▶ **Goal of the exercise**
Within the listing below, the lines containing "else" are to be counted. Give the number only.

▶ **Dataset excerpts**
=-=-=-=-=
Lemma wait_round_witness :
  exists s', @wait_round quiet_svc (-1) 500 0 0 wait_demo = Done (Some 8) s' /\
    task s' = <[2%nat := 0]> (task wait_demo).
Proof.
  destruct (@wait_round_correct quiet_svc (fun p s => eq_refl) (tset T_pid 7 (mk_task 0 9 15))
              (-1) 500 0 wait_demo) as (_ & H & _).
  - apply pwfb_pwf. by vm_compute.
  - apply counts_okb_counts_ok. by vm_compute.
  - done.
  - destruct (H 2%nat 3000 zombie8) as (s' & H1 & H2 & _).
    + lia.
    + done.
    + intros j q u Hj [(Hq & Hq0 & _) _].
      assert (Hall : forallb (fun q => q =? 0) (drop 3 (task wait_demo)) = true) by by vm_compute.
      rewrite forallb_forall in Hall. specialize (Hall q). rewrite <- list_elem_of_In in Hall.
      rewrite Z.eqb_eq in Hall. apply Hq0, Hall, list_elem_of_lookup. exists (j - 3)%nat.
      rewrite lookup_drop. rewrite <- Hq. f_equal. lia.
    + by exists s'.
Defined.
Definition csi_K (p : Z) (k : console) : console :=
  if p =? 0 then
    if columns <=? x k then k else erase (columns - x k) (pos k) k
  else if p =? 1 then
    erase (if x k <? columns then x k else columns) (u32 (pos k - Z.shiftl (x k) 1)) k
  else if p =? 2 then erase columns (u32 (pos k - Z.shiftl (x k) 1)) k
  else k.

(** The [switch (par[i])] of [csi_m], and its loop. *)
Definition new_attr (p a : Z) : Z :=
  if p =? 0 then 0x07 else if p =? 1 then 0x0f else if p =? 4 then 0x0f
  else if p =? 7 then 0x70 else if p =? 27 then 0x07 else a.
Definition csi_m (k : console) : console :=
  set_attr (fold_left (fun a p => new_attr p a) (take (Z.to_nat (npar k + 1)) (par k)) (attr k)) k.

Definition set_cursor (k : console) : console :=
  let p := u32 (pos k - SCREEN_START) in
  outb_p (Z.land 0xff (Z.shiftr p 1)) 0x3d5
    (outb_p 15 0x3d4
      (outb_p (Z.land 0xff (Z.shiftr p 9)) 0x3d5
        (outb_p 14 0x3d4 k))).

(** [while (i++<columns)]: the cells from [p] on move right, [old] comes in. *)
Fixpoint insert_cells (n : nat) (p old : Z) (m : memory) : memory :=
  match n with
  | O => m
  | S n' => insert_cells n' (p + 2) (load16 m p) (store16 m p old)
  end.
Definition insert_char (k : console) : console :=
  on_vram (insert_cells (Z.to_nat (columns - x k)) (pos k) 0x0720) k.

(** [while (++i < columns)]: the cells after [p] move left. *)
Fixpoint delete_cells (n : nat) (p : Z) (m : memory) : memory :=
  match n with
  | O => store16 m p 0x0720
  | S n' => delete_cells n' (p + 2) (store16 m p (load16 m (p + 2)))
  end.
Definition delete_char (k : console) : console :=
  if columns <=? x k then k
  else on_vram (delete_cells (Z.to_nat (columns - x k - 1)) (pos k)) k.

Definition insert_line (k : console) : console :=
  let k' := scrdown (set_bottom lines (set_top (y k) k)) in
  set_bottom (bottom k) (set_top (top k) k').
Definition delete_line (k : console) : console :=
  let k' := scrup (set_bottom lines (set_top (y k) k)) in
  set_bottom (bottom k) (set_top (top k) k').

(** The repetition count of the [csi_] functions: [nr] compared as unsigned. *)
Definition csi_count (nr limit : Z) : Z :=
  if limit <? nr then limit else if nr =? 0 then 1 else nr.

Definition csi_at (nr : Z) (k : console) : console :=
  Nat.iter (Z.to_nat (csi_count nr columns)) insert_char k.
Definition csi_L (nr : Z) (k : console) : console :=
  Nat.iter (Z.to_nat (csi_count nr lines)) insert_line k.
Definition csi_P (nr : Z) (k : console) : console :=
  Nat.iter (Z.to_nat (csi_count nr columns)) delete_char k.
Definition csi_M (nr : Z) (k : console) : console :=
  Nat.iter (Z.to_nat (csi_count nr lines)) delete_line k.

Definition save_cur (k : console) : console := set_saved_y (y k) (set_saved_x (x k) k).
Definition restore_cur (k : console) : console :=
  let k := set_y (saved_y k) (set_x (saved_x k) k) in
  set_pos (u32 (origin k + Z.shiftl (u32 (y k * columns + x k)) 1)) k.

(** ** One character *)

Definition par_at (k : console) (i : nat) : Z := default 0 (par k !! i).
Definition put_par (i : nat) (v : Z) (k : console) : console := set_par (<[i := u32 v]> (par k)) k.

(** [if (par[i]) par[i]--] and [if (!par[i]) par[i]++]. *)
Definition par_dec (i : nat) (k : console) : console :=
  if par_at k i =? 0 then k else put_par i (par_at k i - 1) k.
Definition par_inc (i : nat) (k : console) : console :=
  if par_at k i =? 0 then put_par i (par_at k i + 1) k else k.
=-=-=-=-=
▶ **Solved problem**
11